RL-STPA: Adapting System-Theoretic Hazard Analysis for Safety-Critical Reinforcement Learning

arXiv cs.LG / 4/17/2026

📰 NewsDeveloper Stack & InfrastructureIdeas & Deep AnalysisModels & Research

Key Points

  • The paper argues that current RL evaluation methods struggle in safety-critical settings due to neural-network “black-box” behavior and distribution shift between training and real deployment.
  • It proposes RL-STPA, an adaptation of STPA (System-Theoretic Process Analysis) for reinforcement learning, combining hierarchical subtask decomposition, temporal phase/domain expertise, and emergent-behavior awareness.
  • RL-STPA adds coverage-guided perturbation testing to probe sensitivity across state-action spaces, helping uncover hazardous loss scenarios that standard evaluations may miss.
  • The framework uses iterative checkpoints to feed detected hazards back into training via reward shaping and curriculum design, aiming to improve safety and robustness over time.
  • Experiments on autonomous drone navigation and landing show RL-STPA can identify safety-relevant failure modes while acknowledging that it does not offer formal guarantees for arbitrary neural policies.

Abstract

As reinforcement learning (RL) deployments expand into safety-critical domains, existing evaluation methods fail to systematically identify hazards arising from the black-box nature of neural network enabled policies and distributional shift between training and deployment.
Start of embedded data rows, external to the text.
(** * wasm_challenge: the seven-digit verification chain of [src/main.c]

    A shallow embedding of the C program and of the JavaScript snippets it
    runs through [EM_ASM]: the three C globals, the two [console] slots the
    snippets rewrite, the embedded WebAssembly payloads (kept byte for byte
    and run by a small interpreter of the binary format) and the seven digit
    handlers. *)

From Stdlib Require Import ZArith List String Ascii Bool Lia.
Import ListNotations.
Open Scope Z_scope.

(** ** Machine integers and bytes *)

Module Int.

(** A C [int] (and a WebAssembly i32 seen as signed): 32 bits, two's
    complement. *)
Definition wrap32 (z : Z) : Z := (z + 2147483648) mod 4294967296 - 2147483648.

Definition int32 (z : Z) : Prop := -2147483648 <= z < 2147483648.

(** [a - b] on [int], as the compiled code computes it. *)
Definition sub32 (a b : Z) : Z := wrap32 (a - b).

(** A WebAssembly i32 seen as unsigned. *)
Definition u32 (z : Z) : Z := z mod 4294967296.

(** One byte of memory, and a store into a [Uint8Array]. *)
Definition uint8 (z : Z) : Z := z mod 256.

Definition byte (z : Z) : Prop := 0 <= z < 256.

(** Reading a byte as a C [char] (signed with this toolchain); also what
    [getValue(ptr)] yields with its default type [i8]. *)
Definition sext8 (b : Z) : Z := if b <? 128 then b else b - 256.

End Int.
Import Int.

(** ** The WebAssembly sandbox

    The host's [WebAssembly.Module] / [WebAssembly.Instance] for the part of
    the binary format the embedded payloads use: the section layout, LEB128
    numbers, the export table and straight-line function bodies made of
    [local.get], [i32.const], [i32.eq], [i32.xor] and [unreachable]. *)

Module Wasm.

Inductive instr : Type :=
| LocalGet (n : nat)
| I32Const (c : Z)
| I32Eq
| I32Xor
| Unreachable.

Inductive result : Type :=
| Returned (v : Z)    (* the exported function returned an i32 *)
| TrapExecuted        (* RuntimeError: unreachable executed *)
| InvalidModule.      (* CompileError / LinkError / missing export *)

(** Unsigned and signed LEB128. *)
Fixpoint leb_u (bs : list Z) : option (Z * list Z) :=
  match bs with
  | [] => None
  | b :: r =>
      if b <? 128 then Some (b, r)
      else match leb_u r with
           | Some (n, r') => Some (b - 128 + 128 * n, r')
           | None => None
           end
  end.

Fixpoint leb_s (bs : list Z) : option (Z * list Z) :=
  match bs with
  | [] => None
  | b :: r =>
      if b <? 128 then Some (if b <? 64 then b else b - 128, r)
      else match leb_s r with
           | Some (n, r') => Some (b - 128 + 128 * n, r')
           | None => None
           end
  end.

(** [take_n n bs]: the first [n] bytes and the rest, if there are [n]. *)
Definition take_n (n : Z) (bs : list Z) : option (list Z * list Z) :=
  let k := Z.to_nat n in
  if (Nat.leb k (List.length bs) && (0 <=? n))%bool
  then Some (firstn k bs, skipn k bs) else None.

(** A vector: a count followed by that many items. *)
Fixpoint items {A} (item : list Z -> option (A * list Z)) (n : nat)
         (bs : list Z) : option (list A * list Z) :=
  match n with
  | O => Some ([], bs)
  | S n' =>
      match item bs with
      | Some (a, r) =>
          match items item n' r with
          | Some (l, r') => Some (a :: l, r')
          | None => None
          end
      | None => None
      end
  end.

Definition vec {A} (item : list Z -> option (A * list Z)) (bs : list Z)
  : option (list A * list Z) :=
  match leb_u bs with
  | Some (n, r) => items item (Z.to_nat n) r
  | None => None
  end.

Definition one_byte (bs : list Z) : option (Z * list Z) :=
  match bs with
  | b :: r => Some (b, r)
  | [] => None
  end.

(** Type section: [0x60], parameter types, result types. *)
Definition functype (bs : list Z) : option ((nat * nat) * list Z) :=
  match bs with
  | 96 :: r =>
      match vec one_byte r with
      | Some (ps, r1) =>
          match vec one_byte r1 with
          | Some (rs, r2) => Some ((List.length ps, List.length rs), r2)
          | None => None
          end
      | None => None
      end
  | _ => None
  end.

(** Export section: name, kind ([0] is a function), index. *)
Definition export (bs : list Z) : option ((list Z * Z * Z) * list Z) :=
  match vec one_byte bs with
  | Some (name, kind :: r) =>
      match leb_u r with
      | Some (idx, r') => Some ((name, kind, idx), r')
      | None => None
      end
  | _ => None
  end.

(** Code section: each entry is a size and that many bytes. *)
Definition code_entry (bs : list Z) : option (list Z * list Z) :=
  match leb_u bs with
  | Some (n, r) => take_n n r
  | None => None
  end.

Record module : Type := {
  types : list (nat * nat);
  funcs : list Z;
  exports : list (list Z * Z * Z);
  codes : list (list Z)
}.

Definition empty : module :=
  {| types := []; funcs := []; exports := []; codes := [] |}.

(** A section's content must be consumed entirely. *)
Definition whole {A} (p : option (A * list Z)) : option A :=
  match p with
  | Some (a, []) => Some a
  | _ => None
  end.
This paper introduces Reinforcement Learning System-Theoretic Process Analysis (RL-STPA), a framework that adapts conventional STPA's systematic hazard analysis to address RL's unique challenges through three key contributions: hierarchical subtask decomposition using both temporal phase analysis and domain expertise to capture emergent behaviors, coverage-guided perturbation testing that explores the sensitivity of state-action spaces, and iterative checkpoints that feed identified hazards back into training through reward shaping and curriculum design. We demonstrate RL-STPA in the safety-critical test case of autonomous drone navigation and landing, revealing potential loss scenarios that can be missed by standard RL evaluations. The proposed framework provides practitioners with a toolkit for systematic hazard analysis, quantitative metrics for safety coverage assessment, and actionable guidelines for establishing operational safety bounds. While RL-STPA cannot provide formal guarantees for arbitrary neural policies, it offers a practical methodology for systematically evaluating and improving RL safety and robustness in safety-critical applications where exhaustive verification methods remain intractable.